Muslim Backward and Dalit Castes constitute more than 75 percent of the Indian Muslim population. The Pasmanda movement has therefore considerably unsettled the logic of upper-caste ashrafiya Muslim politics – if not necessarily on the grassroots level, then certainly in theory. Since the onset of the movement in the early 1990s, individuals and organisations representing ashrafiya interests (for instance, Imarat-e-Shariah, the Muslim Personal Law Board, Jamiatul Ulema-e-Hind, Jamaat-e-Islami-e-Hind, All India Muslim Majlis Mashaweraat, etc) have largely maintained a conspiracy of silence on the issues the movement has highlighted, though they have at times retorted by saying that the movement is trying to divide Muslims along caste lines, and that caste is antithetical to Islam. But this, the Pasmanda leaders have argued, is a blatant case of confusing theological reality with sociological reality. In fact, caste is very much alive within the Indian Muslim community, with considerable evidence to back up the contention. This socially variegated profile of the Muslim religious community was even officially acknowledged by the Sachar Committee report from November 2006, on the status of Indian Muslims. In the report, the committee’s members broke down the Muslim community into three blocs – ashraf, ajlaf and arzal, or forward, backward and most backward.
Lived Religion
Now let us consider another event, which went almost unnoticed by India’s chattering classes. On the night of 6 December 2007 – and the date is indeed ironic, coming exactly 16 years after the destruction of the Babri Masjid – members of the upper-caste Muslim community in north Bihar’s East Champaran District set fire to six homes belonging to those from the lower castes of the same community, in the village of Rampur-Bairiya. The problem is reported to have begun a few months earlier, over the right to pray. One day, the upper-caste Meers (Syeds) and Pathans, both constituting the landed elite in the village, elbowed the backward-caste Ansaris and Mansuris (largely labouring groups) to the back of the queue at the local mosque. When this was resented and challenged by the latter two groups, they were forcibly driven out of the mosque. To avoid controversy, those who were elbowed out subsequently built a thatched mosque, in order that they could offer prayers with some dignity. As time passed, however, this newly constructed makeshift mosque became something of a thorn in the eyes of the upper-caste Muslims. As such, it was eventually assaulted and a significant portion of the mosque was damaged.

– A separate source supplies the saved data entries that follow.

(* ===== verification/RecoveryProperties.v ===== *)
(** * RecoveryProperties: recovery is bounded, paced and asks once

    The invariant of [Recovery]'s system and what follows: the schedule of the
    attempts, that the user is asked once per outage, that monitoring and retrying
    always return, and what a manual retry does. *)

From S2P Require Import Prelude StateModel Effects Orchestrator OrchestratorProperties Recovery.
#[local] Open Scope N_scope.

Section recovery.
Context `{!RuntimeDriver, !RecoveryEnvironment}.
Implicit Types (w : World) (log : list OutageGenerationId) (s : AutoRecoveryRuntime).

(** ** Outage generations and attention *)

(** The user was asked for the generations of [log], each once; ids only grow. *)
Record attention log (ot : OutageTracker) : Prop := MkAttention {
  attention_nodup : NoDup log;
  attention_old g : g ∈ log → outage_generation_get g ≤ ot_next_generation ot;
  attention_active a : ot_active ot = Some a →
    outage_generation_get (og_id a) ≤ ot_next_generation ot;
  attention_emitted a : ot_active ot = Some a → og_id a ∈ log →
    og_user_attention_emitted a = true
}.

Lemma active_if_Some g ot a :
  active_if g ot = Some a → ot_active ot = Some a ∧ og_id a = g.
Proof. unfold active_if. destruct (ot_active ot); simpl; [|done]. case_bool_decide; naive_solver. Qed.

Lemma attention_begin log component fault r ot :
  attention log ot → ot_next_generation ot < u64_max →
  attention log (outage_begin component fault r ot).1.
Proof.
  intros [Hn Ho Ha He] Hmax. unfold outage_begin.
  rewrite saturating_add_exact by (unfold u64_max in *; lia). split; simpl; [done|..].
  - intros g Hg%Ho. lia.
  - intros a [= <-]. simpl. lia.
  - intros a [= <-] Hg%Ho. simpl in Hg. lia.
Qed.

Lemma outage_begin_active component fault r ot :
  is_Some (active_if (outage_begin component fault r ot).2 (outage_begin component fault r ot).1).
Proof. unfold active_if. simpl. by rewrite bool_decide_true. Qed.

Lemma attention_refresh log g component fault ot :
  attention log ot → attention log (outage_refresh g component fault ot).1.
Proof.
  intros Hatt. unfold outage_refresh. destruct (active_if g ot) as [a|] eqn:Ha; [|done].
  apply active_if_Some in Ha as [Ha <-]. destruct Hatt as [Hn Ho Hact He].
  split; simpl; [done..| |]; intros ? [= <-]; simpl; [by apply Hact|by apply He].
Qed.

Lemma outage_refresh_active g component fault ot :
  (outage_refresh g component fault ot).2 = true →
  is_Some (active_if g (outage_refresh g component fault ot).1).
Proof.
  unfold outage_refresh. destruct (active_if g ot) as [a|] eqn:Ha; [|done].
  apply active_if_Some in Ha as [Ha <-]. intros _. unfold active_if. simpl.
  by rewrite bool_decide_true.
Qed.

Lemma attention_clear log g ot : attention log ot → attention log (outage_clear g ot).1.
Proof.
  intros Hatt. unfold outage_clear. destruct (active_if g ot) as [a|]; [|done].
  destruct Hatt as [Hn Ho Hact He]. by split.
Qed.

(** Asking the user extends the log exactly when the answer is yes. *)
Lemma attention_mark log g ot :
  attention log ot →
  attention (if (outage_mark_attention g ot).2 then g :: log else log)
    (outage_mark_attention g ot).1.
Proof.
  intros Hatt. unfold outage_mark_attention.
  destruct (active_if g ot) as [a|] eqn:Ha; [|done].
  apply active_if_Some in Ha as [Ha <-].
  destruct (og_user_attention_emitted a) eqn:Hem; [done|].
  destruct Hatt as [Hn Ho Hact He]. split; simpl.
  - constructor; [|done]. intros Hin. by rewrite (He a Ha Hin) in Hem.
  - intros g [->|Hg]%elem_of_cons; auto.
  - intros ? [= <-]. simpl. auto.
  - by intros ? [= <-].
Qed.

(** ** The invariant *)

Definition retry_of (trace : list Event) : option (RetryPhase * N) :=
  accepts retry_step (Fresh, 0) trace.

(** The world as recovery sees it; [k] is a value the epoch has reached,
    [ds] the sleeps so far. *)
Record wview log (rp : RetryPhase) (last k : N) (ds : list N) w : Prop := MkWView {
  wview_steady : steady w;
  wview_attention : attention log (ro_outages (w_orchestrator w));
  wview_retry : retry_of (w_trace w) = Some (rp, last);
  wview_epoch : k ≤ epoch (w_trace w);
  wview_sleeps : sleeps (w_trace w) = ds
}.

Definition idle (rp : RetryPhase) : Prop := match rp with Running _ _ => False | _ => True end.

(** A pending recovery is due at the time and with the number of the schedule, and
    its permit was issued. *)
Definition waiting (rp : RetryPhase) (k : N) (pending : option PendingAutoRecovery) : Prop :=
  idle rp ∧ ∀ p, pending = Some p →
    captured (pa_permit p) ≤ k ∧ 1 ≤ pa_next_attempt p ≤ 5 ∧
    (pa_next_attempt p = 1 ∨
     rp = WaitUntil (pa_generation p) (pa_next_attempt p) (pa_next_deadline p)).

Definition good log s : Prop :=
  ∃ rp last k ds, wview log rp last k ds (ar_runtime s) ∧ waiting rp k (ar_pending_auto s).

(** A state of the runtime during an operation. *)
Definition state pending log rp last k ds s : Prop :=
  ar_pending_auto s = pending ∧ wview log rp last k ds (ar_runtime s).

Lemma state_good pending log rp last k ds s :
  state pending log rp last k ds s → waiting rp k pending → good log s.
Proof. intros [<- Hw] Hwait. by exists rp, last, k, ds. Qed.

Lemma waiting_none rp k : idle rp → waiting rp k None.
Proof. by split. Qed.

(** ** Rules *)

Definition slept (e : Event) : list N := match e with Slept d => [d] | _ => [] end.

Lemma sleeps_cons e t : sleeps (e :: t) = sleeps t ++ slept e.
Proof. unfold sleeps. destruct e; simpl; by rewrite ?app_nil_r. Qed.

Lemma sleeps_own new t :
  Forall (λ e, own_event e = true) new → sleeps (new ++ t) = sleeps t.
Proof.
  induction 1 as [|e new He _ IH]; [done|]. simpl. rewrite sleeps_cons, IH.
  destruct e; simpl in *; by rewrite ?app_nil_r.
Qed.

Lemma epoch_app new t : epoch t ≤ epoch (new ++ t).
Proof. induction new as [|e new IH]; simpl; [lia|]. pose proof (epoch_mono e (new ++ t)). lia. Qed.

Lemma accepts_own_events trace new st :
  retry_of trace = Some st → Forall (λ e, own_event e = true) new →
  retry_of (new ++ trace) = Some st.
Proof.
  intros Hs. induction 1 as [|e new He _ IH]; [done|]. unfold retry_of, accepts in *. simpl.
  rewrite IH. destruct st as [ph last]. by destruct e.
Qed.

Lemma wview_quiet log rp last k ds w w' :
  wview log rp last k ds w → quiet w w' → steady w' → wview log rp last k ds w'.
Proof.
  intros [Hs Ha Hr Hk Hd] (Ho & new & Hn & Hf) Hs'. split; [done|by rewrite Ho|..]; rewrite Hn.
  - by apply accepts_own_events.
  - pose proof (epoch_app new (w_trace w)). lia.
  - by rewrite sleeps_own.
Qed.

Lemma wp_runtime {A} (m : eff World A) (Q : A → AutoRecoveryRuntime → Prop) s :
  wp m (λ a w', Q a (s <| ar_runtime := w' |>)) (ar_runtime s) → wp (on_runtime m) Q s.
Proof. intros HQ. by apply wp_lift. Qed.

(** Operations of the orchestrator. *)
Lemma wp_quietly {A} (m : eff World A) (P : World → A → World → Prop)
    pending log rp last k ds s (Q : A → AutoRecoveryRuntime → Prop) :
  state pending log rp last k ds s →
  (steady (ar_runtime s) → k ≤ epoch (w_trace (ar_runtime s)) →
   wp m (λ a w', steady w' ∧ quiet (ar_runtime s) w' ∧ P (ar_runtime s) a w') (ar_runtime s)) →
  (∀ a s', state pending log rp last k ds s' → P (ar_runtime s) a (ar_runtime s') → Q a s') →
  wp (on_runtime m) Q s.
Proof.
  intros [Hp Hw] Hm HQ. apply wp_runtime. eapply wp_wand; [apply Hm; apply Hw|].
  intros a w' (Hs & Hq & HP). apply HQ; [|done]. split; [done|]. by eapply wview_quiet.
Qed.

(** An event of the controller. *)
Lemma wview_event log rp last k ds w e rp' last' :
  wview log rp last k ds w → is_call e = false → retry_step (rp, last) e = Some (rp', last') →
  wview log rp' last' k (ds ++ slept e) (w <| w_trace ::= cons e |>).
Proof.
  intros [(ph & Hp & Ho) Ha Hr Hk Hd] He Hstep. destruct w as [o t]. simpl in *. split; simpl.
  - exists ph. split; [|done]. unfold phase_of in *. simpl in *. rewrite Hp. by destruct e.
  - done.
  - unfold retry_of, accepts in *. simpl. by rewrite Hr.
  - pose proof (epoch_mono e t). lia.
  - by rewrite sleeps_cons, Hd.
Qed.

Lemma wp_event e pending log rp last k ds s rp' last' (Q : unit → AutoRecoveryRuntime → Prop) :
  state pending log rp last k ds s → is_call e = false →
  retry_step (rp, last) e = Some (rp', last') →
  (∀ s', state pending log rp' last' k (ds ++ slept e) s' → Q () s') →
  wp (on_runtime (emit e)) Q s.
Proof.
  intros [Hp Hw] He Hstep HQ. apply wp_runtime, wp_modify, HQ. split; [done|].
  by eapply wview_event.
Qed.

Definition tick (rp : RetryPhase) (now : N) : RetryPhase :=
  match rp with
  | FailedAt g k =>
      match RECONNECT_BACKOFF_SECONDS !! N.to_nat k with
      | Some delay => WaitUntil g (k + 1) (now + from_secs delay)
      | None => rp
      end
  | _ => rp
  end.

Lemma wp_clock pending log rp last k ds s (Q : N → AutoRecoveryRuntime → Prop) :
  state pending log rp last k ds s →
  (∀ now s', now + from_secs 30 ≤ duration_max →
     state pending log (tick rp now) now k ds s' →
     w_orchestrator (ar_runtime s') = w_orchestrator (ar_runtime s) → Q now s') →
  wp (on_runtime clock_now) Q s.
Proof.
  intros [Hp Hw] HQ. apply wp_runtime. unfold wp, clock_now. apply HQ; [apply now_bound| |done].
  split; [done|].
  rewrite <-(app_nil_r ds). by eapply (wview_event _ _ _ _ _ _ (ClockRead _)).
Qed.

Lemma idle_tick rp now : idle rp → idle (tick rp now).
Proof. destruct rp; simpl; [done..|by case_match|done]. Qed.

Lemma waiting_tick rp k pending now : waiting rp k pending → waiting (tick rp now) k pending.
Proof.
  intros [Hi Hp]. split; [by apply idle_tick|]. intros p Hpe.
  destruct (Hp p Hpe) as (? & ? & [?| ->]); auto.
Qed.

(** Changes of the record of the outage. *)
Definition outages s : OutageTracker := ro_outages (w_orchestrator (ar_runtime s)).

Lemma wp_outages {A} (f : OutageTracker → OutageTracker * A) log' pending log rp last k ds s
    (Q : A → AutoRecoveryRuntime → Prop) :
  state pending log rp last k ds s →
  (attention log (outages s) → attention log' (f (outages s)).1) →
  (∀ s', state pending log' rp last k ds s' → outages s' = (f (outages s)).1 →
     Q (f (outages s)).2 s') →
  wp (on_runtime (on_outages f)) Q s.
Proof.
  intros [Hp [Hs Ha Hr Hk Hd]] Hatt HQ. apply wp_runtime. unfold wp, on_outages, outages in *.
  destruct (f _) as [ot a]. apply HQ; [|done].
  split; [done|]. destruct s as [[o t] c p]. simpl in *. split; simpl; auto.
Qed.

Lemma wp_set_orchestrator_state st pending log rp last k ds s
    (Q : unit → AutoRecoveryRuntime → Prop) :
  state pending log rp last k ds s → st ≠ RuntimeReady →
  (∀ s', state pending log rp last k ds s' →
     outages s' = outages s → Q () s') →
  wp (on_runtime (set_state st)) Q s.
Proof.
  intros [Hp [Hs Ha Hr Hk Hd]] Hst HQ. apply wp_runtime.
  pose proof (set_state_spec st _ Hs Hst) as Hs'. unfold wp, set_state, with_orchestrator, modify in *.
  apply HQ; [|done]. split; [done|]. destruct s as [[o t] c p]. simpl in *. by split.
Qed.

This had not been a lone incident in Rampur-Bairiya. In one previous incident, during the marriage of the daughter of a lower-caste Muslim family, the bridegroom made the grievous mistake of arriving at the wedding in a Maruti car, a clear symbol of status in the backward village economy. In so doing, he drove through a street along which lived upper-caste Muslims. Pandemonium subsequently broke out as henchmen of the upper-caste community members attacked the wedding guests, and mixed mud into the food. To top it off, it was not the perpetrators that were later harassed by the police, but rather the victims themselves. It turned out that the local inspector was an upper-caste Muslim himself.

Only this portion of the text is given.